Rosenkranz Prize Honors Innovators Tackling Public Health in Mexico
Rosenkranz Prize Honors Innovators Tackling Public Health in Mexico
Two Stanford researchers are working on projects to fight antimicrobial resistance and colorectal cancer in Mexico.
Two Stanford researchers won the 2025 Rosenkranz Prize for their bold public health efforts in Mexico—tackling the urgent threat of antimicrobial resistance and designing a national colorectal cancer screening program for those most at risk.
The Dr. George Rosenkranz Prize is awarded by the Freeman Spogli Institute for International Studies and Stanford Health Policy to researchers doing innovative work to improve health in low- to middle-income countries. It is endowed by the family of the late scientist who devoted his career to improving health-care access across the world.
This year, the $100,000 prize was awarded to two researchers: Fernando Alarid-Escudero, PhD, an assistant professor of health policy, and Jorge Luis Salinas, MD, an assistant professor of medicine in infectious diseases at the Stanford School of Medicine.
The prizewinners were announced at the Rosenkranz Global Health Policy Research Symposium, a daylong event spotlighting cutting-edge research aimed at improving health worldwide. Sir Peter Piot gave the keynote lecture, giving an overview of the modern global health movement—and what keeps him up at night, yet gives him hope.
“Both Prize winners are focused on using rigorous and innovative approaches to address practical and quantitatively important causes of health burden in Mexico—antimicrobial resistance and colorectal cancer,” said Grant Miller, PhD, MPP, professor of health policy and chair of the Rosenkranz Prize selection committee. “Through strong partnerships, these projects have tremendous potential not only for top-notch scholarly contributions, but also for real-world impact.”
Colorectal Cancer
Colorectal cancer (CRC) is the 4th most diagnosed cancer in Mexico and the second leading cause of cancer-related deaths in the Latin American nation. Alarid-Escudero notes that colorectal cancer mortality has increased by nearly fivefold from 1990 to 2020, despite it being one of the few cancers that is preventable.

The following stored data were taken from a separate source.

(** * Navigation engine of the grade-lookup bot

    A shallow embedding of the pagination and keyboard builders
    (bot/keyboards.py), of the gating pre-processor and of the
    pagination, restart and backtracking handlers (bot/handlers.py),
    together with the conversation tables of bot/main.py.

    Python values are embedded as follows.  Integers are [Z].  Text is
    [string], a sequence of UTF-8 bytes; operations that count
    characters ([text[:60]]) count code points.  A JSON object read
    with [.get] is a [gmap string atom]; [context.user_data] is a
    [gmap string pyval].  A function that may raise returns a
    [result]. *)

From Stdlib Require Import ZArith List String Ascii Bool Lia.
From Stdlib Require Import Decimal DecimalString DecimalZ DecimalFacts DecimalPos.
From Stdlib Require Import Sorted Permutation.
From stdpp Require Import gmap strings sorting.

Open Scope Z_scope.

(** Appending to a text that starts with known characters reduces. *)
#[global] Arguments String.append !s1 s2 : simpl nomatch.

(** ** Python values and built-ins *)
Module Py.

(** Scalars as they come out of a JSON body or of the handlers. *)
Inductive atom : Type :=
| ANone
| ABool (b : bool)
| AInt (z : Z)
| AStr (s : string).

(** Exception classes the modelled code raises or classifies. *)
Inductive exn : Type :=
| ValueError
| TypeError
| AttributeError
| IndexError
| HTTPStatusError
| RequestError
| TelegramError
| OtherException.

Inductive result (A : Type) : Type :=
| Ok (a : A)
| Raise (e : exn).
Arguments Ok {A} a.
Arguments Raise {A} e.

#[global] Instance result_ret : MRet result := fun A a => Ok a.
#[global] Instance result_bind : MBind result :=
  fun A B f m => match m with Ok a => f a | Raise e => Raise e end.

Mexico as a whole lacks both the budget and the capacity to provide a population-wide, average-risk CRC screening program. Instead, decision makers in Mexico aim to establish a CRC screening program targeting a subset of individuals at high risk, for whom the benefits can be higher. For example, first-degree relatives of patients diagnosed with CRC are at an increased risk, facing approximately a two- to threefold elevation in CRC risk. Yet the country has yet to establish a CRC screening program for high-risk populations.

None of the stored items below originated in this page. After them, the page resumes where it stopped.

(** * IS20 token ledger: balances, allowances, history and the cycle auction

    A shallow embedding of [token/api/src] (crate [token_api]):
    - [state.rs]                         : [Balances], [CanisterState]
    - [ledger.rs]                        : [Ledger]
    - [types.rs], [types/tx_record.rs]   : [TxRecord], [TxError], [StatsData]
    - [canister/erc20_transactions.rs]   : transfer, transfer_from, approve,
                                           mint, burn, transfer_balance,
                                           charge_fee
    - [canister/is20_auction.rs]         : disburse_rewards
    - [canister.rs]                      : get_transactions, get_holders

    Conventions.
    - [Tokens128] is a [Z] in [0, 2^128 - 1]; its checked operations return
      [option Z] ([None] is the [None] of the Rust [Option]).
    - A Rust panic ([expect], [unwrap], out-of-range slice) is a trap: the
      update call is rolled back. Every operation returns
      [option (state * result)], [None] being the trap.
    - [Principal] is its textual form ([string]); the management canister,
      used as [auction_principal], is ["aaaaa-aa"].
    - A [HashMap] is a stdpp [gmap]; iteration over it follows
      [map_to_list], an arbitrary but fixed order, as [HashMap] iteration.
    - [u64] counters ([TxId], [vec_offset]) are [Z]; they never come near
      [2^64] in any run, so their wrap-around is not written out. [usize]
      is kept symbolic where its width matters (a canister is compiled to
      32-bit wasm). *)

From Stdlib Require Import ZArith Lia.
From stdpp Require Import base list gmap strings sorting.

Open Scope Z_scope.

(* ------------------------------------------------------------------ *)
(** ** Tokens128 (ic_helpers::tokens::Tokens128) *)

Definition MAX128 : Z := 2 ^ 128 - 1.

(** [a + b], [None] on overflow. *)
Definition tokens_add (a b : Z) : option Z :=
  if a + b <=? MAX128 then Some (a + b) else None.

(** [a - b], [None] on underflow. *)
Definition tokens_sub (a b : Z) : option Z :=
  if b <=? a then Some (a - b) else None.

(** [Tokens256::to_tokens128]. *)
Definition to_tokens128 (a : Z) : option Z :=
  if a <=? MAX128 then Some a else None.

Definition is_tokens (a : Z) : Prop := 0 <= a <= MAX128.

(* ------------------------------------------------------------------ *)
(** ** Principals and errors *)

Definition Principal := string.

(** [auction_principal()] = [Principal::management_canister()]. *)
Definition auction_principal : Principal := "aaaaa-aa".

Inductive TxError :=
| InsufficientBalance
| InsufficientAllowance
| NoAllowance
| Unauthorized
| AmountTooSmall
| FeeExceededLimit
| SelfTransfer
| AmountOverflow.

(** [Result<A, TxError>]. *)
Inductive Result (A : Type) :=
| Ok (a : A)
| Err (e : TxError).
Arguments Ok {A} a.
Arguments Err {A} e.

(* ------------------------------------------------------------------ *)
(** ** Balances (state.rs) *)

(** [pub struct Balances(pub HashMap<Principal, Tokens128>)]. *)
Abbreviation Balances := (gmap Principal Z).

Definition balance_of (b : Balances) (who : Principal) : Z :=
  default 0 (b !! who).

(** Sum of all balances. *)
Definition sum_balances (b : Balances) : Z :=
  map_fold (fun _ v acc => v + acc) 0 b.

(** Every balance is a [Tokens128] and their sum fits in one: what the
    invariant [sum = total_supply] gives for a [Tokens128] total supply. *)
Definition balances_wf (b : Balances) : Prop :=
  map_Forall (fun _ v => 0 <= v) b /\ sum_balances b <= MAX128.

“Mexico has limited resources and is currently unable to perform a population-wide screening program,” said Alarid-Escudero, a decision scientist who develops statistical models to identify cost-effective prevention, control and treatment policies.
“Mexico’s Ministry of Health officials reached out, asking me to find ways to implement a cost-effective screening program—and I wanted to make a difference in my country by using my expertise and modeling infrastructure to find a subgroup of people who could benefit the most from screening for CRC,” he said.

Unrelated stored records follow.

Definition text_filter_label : string := "Text Files (" ++ "*.txt)".
Definition png_filter_label : string := "PNG Image (" ++ "*.png)".
Definition jpeg_filter_label : string := "JPEG Image (" ++ "*.jpg)".

Section Program.

Variable env : Env.

(** *** Toolkit calls that consult the environment *)

Definition gtk_native_dialog_run (dialog : GtkFileChooserNative)
  : M GtkResponseType :=
  emit (EvDialogRun dialog) ;;
  ret (dialog_response env dialog).

Definition gtk_file_chooser_get_filename (dialog : GtkFileChooserNative)
  : M (option string) :=
  ret (dialog_filename env dialog).

(** [g_file_set_contents (filename, contents, length, &error)]: a
    negative [length] means the whole nul-terminated string.  The
    result is [None] for [TRUE]; the file is replaced only then. *)
Definition g_file_set_contents (filename contents : string) (length : Z)
  : M (option GError) :=
  let data :=
    if (length <? 0)%Z then contents
    else String.substring 0 (Z.to_nat length) contents in
  emit (EvFileSetContents filename data) ;;
  match file_set_contents_result env filename data with
  | None => store_file filename data ;; ret None
  | Some error => ret (Some error)
  end.

(** [gdk_pixbuf_save (pixbuf, filename, format, &error, NULL)] *)
Definition gdk_pixbuf_save (pixbuf : GdkPixbuf) (filename format : string)
  : M (option GError) :=
  emit (EvPixbufSave pixbuf filename format) ;;
  match pixbuf_save_result env pixbuf filename format with
  | inl encoded => store_file filename encoded ;; ret None
  | inr error =>
      spoil_file (pixbuf_save_leaves env pixbuf filename format) filename ;;
      ret (Some error)
  end.

Definition gtk_clipboard_request_targets : M unit :=
  emit EvRequestTargets ;;
  register_callback CbReceivedTargets.

Definition gtk_clipboard_request_contents (target : GdkAtom) : M unit :=
  emit (EvRequestContents target) ;;
  register_callback (CbReceivedContent target).

(** *** [save_text] *)

Definition text_dialog : GtkFileChooserNative :=
  let dialog :=
    gtk_file_chooser_native_new "Save Text File"
      GTK_FILE_CHOOSER_ACTION_SAVE "_Save" "_Cancel" in
  let dialog :=
    gtk_file_chooser_set_current_name dialog "clipboard_text.txt" in
  let filter := gtk_file_filter_new in
  let filter := gtk_file_filter_set_name filter text_filter_label in
  let filter := gtk_file_filter_add_pattern filter "*.txt" in
  gtk_file_chooser_add_filter dialog filter.

Definition save_text (text : string) : M unit :=
  let dialog := text_dialog in
  (response <- gtk_native_dialog_run dialog ;;
   match response with
   | GTK_RESPONSE_ACCEPT =>
       filename <- gtk_file_chooser_get_filename dialog ;;
       match filename with
       | Some filename =>
           error <- g_file_set_contents filename text (-1) ;;
           match error with
           | None => g_print fmt_text_saved [filename]
           | Some error => g_printerr fmt_text_error [message error]
           end
       | None => ret tt
       end
   | _ => g_print fmt_text_canceled []
   end) ;;
  gtk_main_quit.

(** *** [save_image] *)

Definition image_dialog : GtkFileChooserNative :=
  let dialog :=
    gtk_file_chooser_native_new "Save Image File"
      GTK_FILE_CHOOSER_ACTION_SAVE "_Save" "_Cancel" in
  let png_filter := gtk_file_filter_new in
  let png_filter := gtk_file_filter_set_name png_filter png_filter_label in
  let png_filter := gtk_file_filter_add_pattern png_filter "*.png" in
  let dialog := gtk_file_chooser_add_filter dialog png_filter in
  let jpeg_filter := gtk_file_filter_new in
  let jpeg_filter := gtk_file_filter_set_name jpeg_filter jpeg_filter_label in
  let jpeg_filter := gtk_file_filter_add_pattern jpeg_filter "*.jpg" in
  let dialog := gtk_file_chooser_add_filter dialog jpeg_filter in
  gtk_file_chooser_set_current_name dialog "clipboard_image.png".

(** The format string handed to the encoder for a file name. *)
Definition image_format (filename : string) : string :=
  if g_str_has_suffix filename ".jpg" || g_str_has_suffix filename ".jpeg"
  then "jpeg" else "png".

Definition save_image (pixbuf : GdkPixbuf) : M unit :=
  let dialog := image_dialog in
  (response <- gtk_native_dialog_run dialog ;;
   match response with
   | GTK_RESPONSE_ACCEPT =>
       filename <- gtk_file_chooser_get_filename dialog ;;
       match filename with
       | Some filename =>
           let format := image_format filename in
           error <- gdk_pixbuf_save pixbuf filename format ;;
           match error with
           | None => g_print fmt_image_saved [filename]
           | Some error => g_printerr fmt_image_error [message error]
           end
       | None => ret tt
       end
   | _ => g_print fmt_image_canceled []
   end) ;;
  gtk_main_quit.

(** *** [on_clipboard_received_content] *)

Definition on_clipboard_received_content
    (selection_data : GtkSelectionData) : M unit :=
  if (gtk_selection_data_get_length selection_data =? 0)%Z then
    g_print fmt_unsupported [] ;;
    gtk_main_quit
  else
    match gtk_selection_data_get_pixbuf selection_data with
    | Some pixbuf =>
        g_print fmt_image_detected [] ;;
        save_image pixbuf
    | None =>
        match gtk_selection_data_get_text selection_data with
        | Some text =>
            g_print fmt_text_detected [] ;;
            save_text text
        | None =>
            g_print fmt_unsupported [] ;;
            gtk_main_quit
        end
    end.

(** *** [on_clipboard_received_targets] *)

(** The printing loop, from index [i] on: a separator before every
    name but the one at index 0. *)
Fixpoint print_targets (i : nat) (targets : list GdkAtom) : M unit :=
  match targets with
  | [] => ret tt
  | t :: rest =>
      (if Nat.ltb 0 i then g_print ", " [] else ret tt) ;;
      g_print "%s" [gdk_atom_name t] ;;
      print_targets (S i) rest
  end.

Definition on_clipboard_received_targets (targets : list GdkAtom)
  : M unit :=
  match select_target targets with
  | Some target_atom => gtk_clipboard_request_contents target_atom
  | None =>
      g_print fmt_unsupported [] ;;
      g_print fmt_found_targets [] ;;
      print_targets 0 targets ;;
      g_print nl [] ;;
      gtk_main_quit
  end.

(** *** The main loop and [main] *)

(** Delivering a callback: the clipboard answers with what it holds. *)
Definition dispatch (cb : Callback) : M unit :=
  match cb with
  | CbReceivedTargets =>
      on_clipboard_received_targets (clipboard_targets env)
  | CbReceivedContent target =>
      on_clipboard_received_content (clipboard_contents env target)
  end.

Inductive Run (A : Type) : Type :=
| Returned (a : A) (st : State)
| Exited (status : Z) (st : State)
| Blocked (st : State)
| OutOfFuel.

Definition take_callback (st : State) : option (Callback * State) :=
  match pending st with
  | [] => None
  | cb :: rest =>
      Some (cb, mkState (trace st) (files st) rest (quit_requested st))
  end.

Alarid-Escudero said he jumped on the assignment because “it’s rare that there is a political will, a health need, scientists and enough data to collectively find and implement a solution to an important health problem.”
He hopes to develop a cost-effective screening program for individuals at high risk for colorectal cancer and help implement that program nationwide. His team also plans to train researchers in Mexico to expand the work and apply it to other types of cancer.
Antimicrobial Resistance
The World Health Organization has declared AMR—when bacteria or viruses stop responding to medicines, such as antibiotics—one of the world’s top public health threats. It estimates that bacterial AMR was directly responsible for 1.27 million deaths and contributed to 5 million deaths around the world in 2019.
Salinas is working on a project to test and deploy scalable, cost-effective monitoring systems to detect antimicrobial-resistant genes in wastewater in Mexico, which saw more than 88,000 deaths attributed to or associated with antimicrobial resistance in 2019. According to one study, the number of AMR deaths in Mexico is higher than deaths from chronic respiratory diseases and infections, TB and other noncommunicable diseases.
“Antimicrobial resistance research is important because AMR limits treatment options for infections throughout the world,” Salinas said. “We risk losing ground in medical progress if patients develop infectious complications that can’t be treated.”
To tackle these challenges, Salinas and his team at Stanford and Mexico’s National Institute of Public Health plan to develop a scalable system to detect antimicrobial resistance (AMR) genes in the country’s wastewater. They aim to create an affordable tool that can track AMR transmission from healthcare facilities to communities, enabling targeted WASH interventions—clean water, sanitation, and hygiene—and help local officials use resources more effectively.
“We hope to highlight that antimicrobial resistance not only is spread person to person, or while on treatment, but also through the environment, in this case through water and the food we eat,” Salinas said, adding that scientists still don’t fully understand how AMR is transmitted. “If we don’t know how it’s spread, we can’t stop it.”